D’ordonner les publications légales prévues aux articles 36 et suivants de l’acte uniforme OHADA ainsi que l’apposition des scellés, pour pallier à toute éventualité de distraction des biens de la société en liquidation.
Attendu que les dépens viennent en frais privilégiés de la liquidation.
PAR CES MOTIFS
Statuant publiquement, contradictoirement à l’égard de toutes les parties, en matière civile et commerciale, en premier ressort.
Reçoit la société SDV Cameroun en sa demande.
Vu la requête aux fins d’un règlement préventif et l’offre d’un concordat préventif du 7 novembre 2005 introduit par la société SEFN.
Vu le rapport d’expertise sur la situation économique et financière de la SEFN déposé le 7 juin 2006.
Constate la cessation des paiements de la société SEFN à compter de la date provisoire du 12 septembre 2005.
Prononce en conséquence la liquidation de ladite société avec toutes les structures et biens divers à compter de ce jour.
Désigne pour y procéder maître Alphonse NGALIEMBOU, Avocat au Barreau du Cameroun et Maître NKANJONE Elisé, Huissier de justice à Foumban, co-syndics de la liquidation.

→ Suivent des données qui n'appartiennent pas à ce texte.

(** * z_validate_utf8: a shallow embedding of the AVX2 UTF-8 validator

    The development follows [src/z_validate.c].  A 256-bit vector is a list
    of 32 unsigned bytes (lane 0 is the byte at the lowest address), the
    integer variables of the C function are [Z] with their wrap-around
    written out, and memory is a total map from offsets (relative to the
    [data] argument) to bytes.  Every vector load records the offsets it
    touches, so that the function returns its verdict together with the
    list of offsets it read.

    The loads are described twice.  [v_load] reads 32 bytes at any offset;
    [z_validate_utf8], [verdict] and [reads] are built on it and say what
    the function computes and reads when its loads are unaligned loads.
    [aligned_load] is the load the source has, [*(vec_t * )p] on the
    32-byte aligned type [__m256i], which faults at an address that is no
    multiple of 32; [z_validate_utf8_at] is built on it and says how a call
    ends: with a returned value, or in a fault. *)

From Stdlib Require Import ZArith List Lia Bool.
From Stdlib.Strings Require Import Byte.
From Equations Require Import Equations.
Import ListNotations.
Local Open Scope Z_scope.

(** ** Machine integers *)

Definition uint32 (x : Z) : Z := x mod 2 ^ 32.
Definition uint64 (x : Z) : Z := x mod 2 ^ 64.
(** Two's complement reading of a 32-bit pattern (the [int] returned by
    [_mm256_movemask_epi8]). *)
Definition int32 (x : Z) : Z := (x + 2 ^ 31) mod 2 ^ 32 - 2 ^ 31.

(** ** Vectors and the AVX2 intrinsics used by the validator *)

Definition vec_t := list Z.

Definition lane (v : vec_t) (i : nat) : Z := nth i v 0.

Definition mk_vec (f : nat -> Z) : vec_t := map f (seq 0 32).

Definition _mm256_set1_epi8 (b : Z) : vec_t := mk_vec (fun _ => b mod 256).

Definition _mm256_setr_epi8 (l : list Z) : vec_t :=
  mk_vec (fun i => nth i l 0 mod 256).

(** [#define LOOKUP16(...) _mm256_setr_epi8(__VA_ARGS__, __VA_ARGS__)] *)
Definition LOOKUP16 (l : list Z) : vec_t := _mm256_setr_epi8 (l ++ l).
(** The loop on a tweeter with something to post and an index that is not
    negative never panics, and attempts one tweet for every tick it takes:
    the entries of [Content] from the index read first, in cyclic order. *)
Lemma exec_posts acts : forall s s',
  Twitter.Content (Twitter.tweeter s) ≠ [] ->
  0 <= Twitter.CurrentIndex (Twitter.tweeter s) ->
  Twitter.exec acts s = Some s' ->
  let at_ := Twitter.tweeter s in
  (Twitter.status s ≠ Twitter.Crashed -> Twitter.status s' ≠ Twitter.Crashed)
  /\ exists xs,
       log (Twitter.world s') = log (Twitter.world s) ++ xs
       /\ (NewRequest_err "POST" (Twitter.BaseURL (Twitter.Client at_) +:+ "/tweets") []
           = None ->
           request <$> xs
           = tweetRequest (Twitter.Client at_)
             <$> cycleFrom (Twitter.Content at_) (Z.to_nat (indexRead at_))
                           (ticksTaken acts)).
Proof.
  induction acts as [|a acts IH]; intros s s' Hne Hidx Hexec at_; simpl in Hexec.
  - inversion Hexec; subst. split; [auto|]. exists []. rewrite app_nil_r. now split.
  - destruct (Twitter.step a s) as [s1|] eqn:Hstep; [|discriminate]. simpl in Hexec.
    assert (Hquiet : Twitter.tweeter s1 = Twitter.tweeter s ->
                     Twitter.world s1 = Twitter.world s ->
                     (Twitter.status s ≠ Twitter.Crashed ->
                      Twitter.status s1 ≠ Twitter.Crashed) ->
                     a ≠ Twitter.SelectTick ->
                     (Twitter.status s ≠ Twitter.Crashed -> Twitter.status s' ≠ Twitter.Crashed)
                     /\ exists xs,
                          log (Twitter.world s') = log (Twitter.world s) ++ xs
                          /\ (NewRequest_err "POST"
                                (Twitter.BaseURL (Twitter.Client at_) +:+ "/tweets") [] = None ->
                              request <$> xs
                              = tweetRequest (Twitter.Client at_)
                                <$> cycleFrom (Twitter.Content at_) (Z.to_nat (indexRead at_))
                                              (ticksTaken (a :: acts)))).
    { intros Ht Hw Hs Ha.
      destruct (IH s1 s') as (Hs' & xs & Hlog & Hreq); [now rewrite Ht | now rewrite Ht | exact Hexec|].
      rewrite Ht, Hw in *. split; [auto|]. exists xs. split; [exact Hlog|].
      unfold ticksTaken in *. now rewrite filter_cons_False by exact Ha. }
    destruct a; unfold Twitter.step in Hstep.
    + inversion Hstep; subst. apply Hquiet; auto; discriminate.
    + destruct (Twitter.stopClosed s); inversion Hstep; subst.
      apply Hquiet; auto; discriminate.
    + destruct (decide (Twitter.status s = Twitter.Running)) as [Hrun|]; [|discriminate].
      destruct (Twitter.tickReady s); [|discriminate].
      destruct (Twitter.onTick (Twitter.tweeter s) (Twitter.world s)) as [o w'] eqn:Htick.
      destruct (onTick_spec at_ Hne Hidx _ _ _ Htick) as (xs1 & Hlog1 & text & Htext & -> & Hreq1).
      inversion Hstep; subst s1. clear Hstep.
      pose proof (indexRead_bounds at_ Hne Hidx) as Hj.
      assert (Hgo := fun A B => IH _ s' A B Hexec).
      cbn [Twitter.tweeter Twitter.world Twitter.status Twitter.Content Twitter.Client
           Twitter.CurrentIndex Twitter.set_CurrentIndex] in Hgo.
      destruct (Hgo Hne ltac:(lia)) as (Hs' & xs2 & Hlog2 & Hreq2).
      cbn [Twitter.tweeter Twitter.world Twitter.status Twitter.Content Twitter.Client
           Twitter.set_CurrentIndex] in *.
      split; [intros _; apply Hs'; discriminate|].
      exists (xs1 ++ xs2). split; [now rewrite Hlog2, Hlog1, app_assoc|].
      intros Hreq. rewrite fmap_app, (Hreq1 Hreq), (Hreq2 Hreq).
      fold at_. rewrite (indexRead_next at_ (indexRead at_) Hj), Nat2Z.id.
      unfold ticksTaken. rewrite filter_cons_True by reflexivity.
      cbn [length cycleFrom]. rewrite (Nat.mod_small (Z.to_nat (indexRead at_))) by lia.
      fold at_ in Htext. rewrite Htext. simpl. do 2 f_equal.
      apply cycleFrom_shift. now rewrite Nat.Div0.mod_mod.
    + destruct (decide (Twitter.status s = Twitter.Running)) as [Hrun|]; [|discriminate].
      destruct (Twitter.stopClosed s); inversion Hstep; subst.
      apply Hquiet; auto; discriminate.
Qed.

End Tweeter.

(** ** The claims about whole operations *)

Section Operations.
Context `{HTTPLib} `{MapRange} `{JSONDecode (gmap string JSON)}
        `{JSONDecode Instagram.MediaResponse}
        `{JSONDecode Threads.Thread} `{JSONDecode (list Threads.Thread)}
        `{JSONDecode Threads.Reply} `{JSONDecode (list Threads.Reply)}
        `{JSONDecode Twitter.TweetResponse} `{JSONDecode Twitter.TweetsResponse}.

(** C5 (amended): in [PostReel] and [PostCarousel] a response outside 2xx
    to a container-creation or publish request (the POSTs), and in the
    LinkedIn sequence of [PostWithImage] (register the upload, PUT the
    bytes, fetch the profile if needed, publish) a response outside 2xx to
    any request, ends the operation at once: it is the last exchange made
    and the error returned contains its body and its status code.  A status
    poll is judged by the [status_code] field of its body alone, whatever
    its HTTP status. *)
Theorem handshake_aborts_on_refusal :
  (forall c videoPath caption coverImagePath shareToFeed,
     Spec (Instagram.PostReel c videoPath caption coverImagePath shareToFeed)
          (Aborts isPOST))
  /\ (forall c mediaPaths caption,
        Spec (Instagram.PostCarousel c mediaPaths caption) (Aborts isPOST))
  /\ (forall c text imagePath authorType authorID,
        Spec (LinkedIn.PostWithImage c text imagePath authorType authorID)
             (Aborts always))
  /\ (forall code code' body, verdict (Response code body) = verdict (Response code' body)).
Proof.
  split; [|split; [|split]].
  - intros. apply PostReel_Aborts.
  - intros. apply PostCarousel_Aborts.
  - intros. apply PostWithImage_Aborts.
  - reflexivity.
Qed.


(** C7 (amended): [Start] panics at once, in [time.NewTicker], when
    [PostInterval] is not positive, and nothing is posted then.  Otherwise:
    once the [select] has taken the stop case the loop has returned for
    good and nothing more is posted; it can take that case at any [select]
    after [Stop] has closed the channel, and never does before; every
    exchange is made by a tick that the [select] took, and one tweet is
    attempted for each such tick: the entries of [Content] in cyclic order
    from the index read first, when [Content] is not empty and
    [CurrentIndex] not negative; and the ticks come at the fixed interval:
    the ticker fires once per [PostInterval] and the loop cannot take more
    ticks than the ticker has fired, so that [n] tweets take [n] intervals
    at least.  (A tick that is ready together with the closed channel may
    still be taken first.) *)
Theorem stop_ends_posting :
  (forall acts s s',
     Twitter.status s = Twitter.Returned -> Twitter.exec acts s = Some s' ->
     Twitter.status s' = Twitter.Returned
     /\ Twitter.world s' = Twitter.world s /\ Twitter.tweeter s' = Twitter.tweeter s)
  /\ (forall s,
        Twitter.status s = Twitter.Running -> Twitter.stopClosed s = true ->
        exists s', Twitter.step Twitter.SelectStop s = Some s'
                   /\ Twitter.status s' = Twitter.Returned
                   /\ Twitter.world s' = Twitter.world s)
  /\ (forall acts at_ w s',
        Twitter.exec acts (Twitter.start at_ w) = Some s' ->
        Twitter.status s' = Twitter.Returned -> Twitter.CallStop ∈ acts)
  /\ (forall acts s s',
        Twitter.exec acts s = Some s' ->
        exists xs, log (Twitter.world s') = log (Twitter.world s) ++ xs
                   /\ (length xs <= ticksTaken acts)%nat)
  /\ (forall acts at_ w s',
        Twitter.PostInterval at_ <= 0 ->
        Twitter.exec acts (Twitter.start at_ w) = Some s' ->
        Twitter.status s' = Twitter.Crashed /\ Twitter.world s' = w)
  /\ (forall acts at_ w s',
        Twitter.Content at_ ≠ [] -> 0 <= Twitter.CurrentIndex at_ ->
        Twitter.exec acts (Twitter.start at_ w) = Some s' ->
        (0 < Twitter.PostInterval at_ -> Twitter.status s' ≠ Twitter.Crashed)
        /\ exists xs,
             log (Twitter.world s') = log w ++ xs
             /\ (NewRequest_err "POST" (Twitter.BaseURL (Twitter.Client at_) +:+ "/tweets") []
                 = None ->
                 request <$> xs
                 = tweetRequest (Twitter.Client at_)
                   <$> cycleFrom (Twitter.Content at_) (Z.to_nat (indexRead at_))
                                 (ticksTaken acts)))
  /\ (forall acts at_ w s',
        Twitter.exec acts (Twitter.start at_ w) = Some s' ->
        Twitter.elapsed s' = Twitter.PostInterval at_ * Z.of_nat (firings acts)
        /\ (ticksTaken acts <= firings acts)%nat).
Proof.
  split; [|split; [|split; [|split; [|split; [|split]]]]].
  - intros acts s s'. apply exec_after_return.
  - intros s Hrun Hclosed. unfold Twitter.step. rewrite Hrun, Hclosed.
    destruct (decide (Twitter.Running = Twitter.Running)); [|contradiction].
    eexists. repeat split.
  - intros acts at_ w s' Hexec Hret.
    apply (exec_returns_after_stop acts (Twitter.start at_ w) s'); auto.
    unfold Twitter.start. simpl. destruct (Twitter.PostInterval at_ <=? 0); discriminate.
  - intros acts s s'. apply exec_exchanges.
  - intros acts at_ w s' Hbad Hexec.
    destruct (exec_after_crash acts (Twitter.start at_ w) s') as (Hs & Hw & _); auto.
    unfold Twitter.start. simpl. now rewrite (proj2 (Z.leb_le _ _) Hbad).
  - intros acts at_ w s' Hne Hidx Hexec.
    destruct (exec_posts acts (Twitter.start at_ w) s' Hne Hidx Hexec) as (Hs & Hxs).
    split; [|exact Hxs].
    intros Hpos. apply Hs. unfold Twitter.start. simpl.
    rewrite (proj2 (Z.leb_gt _ _) Hpos). discriminate.
  - intros acts at_ w s' Hexec.
    destruct (exec_interval acts (Twitter.start at_ w) s' Hexec) as (_ & He & Hn).
    unfold waiting in Hn. simpl in He, Hn. split; [lia|].
    destruct (Twitter.tickReady s'); lia.
Qed.


(** What [CreateVideoPost] returns when the post was accepted: a [nil]
    result next to a [nil] error, whatever the body said. *)
Lemma CreateVideoPost_returns_nil c text videoAssetURN authorType authorID w code body rest :
  LinkedIn.AccessToken c ≠ "" -> LinkedIn.UserID c ≠ "" ->
  NewRequest_err "POST" LinkedIn.UGCPostURL [] = None ->
  script w = Response code body :: rest ->
  code = 200 \/ code = 201 ->
  exists w', LinkedIn.CreateVideoPost c text videoAssetURN authorType authorID w
             = (Ok (None, c), w').
Proof.
  intros Htok Huid Hreq Hs Hcode. unfold LinkedIn.CreateVideoPost, LinkedIn.resolveAuthor.
  rewrite (eqb_empty_false _ Htok), (eqb_empty_false _ Huid).
  destruct ((authorID =? "")%string
            && ((if (authorType =? "")%string then "person" else authorType) =? "person")%string);
    run; rewrite Hreq; run; rewrite Hs; simpl;
    destruct Hcode as [-> | ->]; simpl; eexists; reflexivity.
Qed.
(** * async_termux_api: the notification registry, its callback listener
      and the action dispatcher of [termux.py], embedded in Rocq.

    Python values are modelled as follows.
    - [int] is [Z]; [str] and [bytes] are [string]; [bool] is [bool].
    - A coroutine function bound as an action callback is an opaque
      identifier ([Callback]); [ActionCallback] is [option Callback],
      [None] being Python's [None]. A queued coroutine is recorded, not
      run: what a handler does to the manager is a later call of the
      program.
    - [Notification] objects are mutable and shared between the caller and
      the manager's set, so they live in a store ([objs]) and are referred
      to by address.
    - The manager's [set] is the list of its elements in insertion order,
      with [discard] and [add] written out under the class's [__eq__] and
      [__hash__]. Python fixes no iteration order for a set; the order only
      shows in the order of the removal commands of
      [remove_all_notifications].
    - A method that can raise returns an [outcome]; the state is threaded
      through both results.
    - The paths of the external programs and the built-ins [int] and
      [bytes.decode] are parameters of the model. *)

From Stdlib Require Import Ascii String ZArith Lia DecimalString.
From Stdlib Require Import DecimalPos DecimalZ.
From stdpp Require Import base decidable option list strings sorting.

Local Open Scope Z_scope.
Local Open Scope string_scope.
Local Open Scope list_scope.

(** ** Module constants *)

Definition ACTION_CLICK := "click".
Definition ACTION_DELETE := "delete".
Definition ACTION_BUTTON1 := "button1".
Definition ACTION_BUTTON2 := "button2".
Definition ACTION_BUTTON3 := "button3".
Definition ACTION_MEDIA_PLAY := "media_play".
Definition ACTION_MEDIA_PAUSE := "media_pause".
Definition ACTION_MEDIA_NEXT := "media_next".
Definition ACTION_MEDIA_PREVIOUS := "media_previous".

(** ** Python built-ins used by the module *)

(** [str(i)] for an [int]. *)
Definition str (i : Z) : string := NilZero.string_of_int (Z.to_int i).

(** Truth value of a [str]: non-empty. *)
Definition nonempty (s : string) : bool :=
  match s with EmptyString => false | String _ _ => true end.

(** [s[1:]]. *)
Definition tail_str (s : string) : string :=
  match s with EmptyString => EmptyString | String _ t => t end.

(** [s.split(sep)] for a one-character separator: every occurrence cuts,
    empty fields are kept, the empty string gives one empty field. *)
Fixpoint split (sep : ascii) (s : string) : list string :=
  match s with
  | EmptyString => [EmptyString]
  | String c t =>
      if Ascii.eqb c sep then EmptyString :: split sep t
      else match split sep t with
           | h :: r => String c h :: r
           | [] => [String c EmptyString]
           end
  end.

Désigne monsieur FABO ONANA Luc Raymond, juge au Tribunal de Grande Instance du Noun, Juge-Commissaire avec tous les pouvoirs attachés à cette fonction (articles 31 et suivants OHADA).
Ordonne l’apposition des scellés partout où besoin sera sur les biens de la société en liquidation.
Dit les frais de la liquidation fixés quant à présent à 20% du montant effectivement recouvré.
Ordonne la publication légale en frais privilégié de la liquidation.
Note : Pr. Yvette Rachel KALIEU ELONGO, Agrégée des Facultés de Droit, Université de Dschang, Cameroun
La mise en en règlement préventif d’une entreprise qui connaît des difficultés est bien souvent une situation transitoire qui peut aboutir soit au redressement judiciaire de l’entreprise soit à sa mise en liquidation comme tel est le cas en l’espèce. Dès que le rapport de l’expert désigné fait état de l’impossibilité de redressement, le juge n’a plus le choix et doit prononcer la liquidation des biens Cette mesure ne dépend pas non plus des créanciers. Dès lors, l’intervention des créanciers en l’espèce qui demandent l’ouverture d’une procédure alors que l’entreprise fait l’objet d’une suspension des poursuites et qu’un expert a été désigné pour faire le point de sa situation est superfétatoire. Si les créanciers peuvent demander l’ouverture d’une procédure collective comme le prévoit l’article 28, leur demande n’est recevable que tant que le débiteur n’est pas encore sous le coup d’une procédure. Le sort de l’entreprise dépend à ce moment moins des créanciers que du tribunal qui statue sur la base du rapport de l’expert. D’où l’occasion de rappeler l’importance qui est attachée à ce rapport qui peut sceller définitivement le sort de l’entreprise.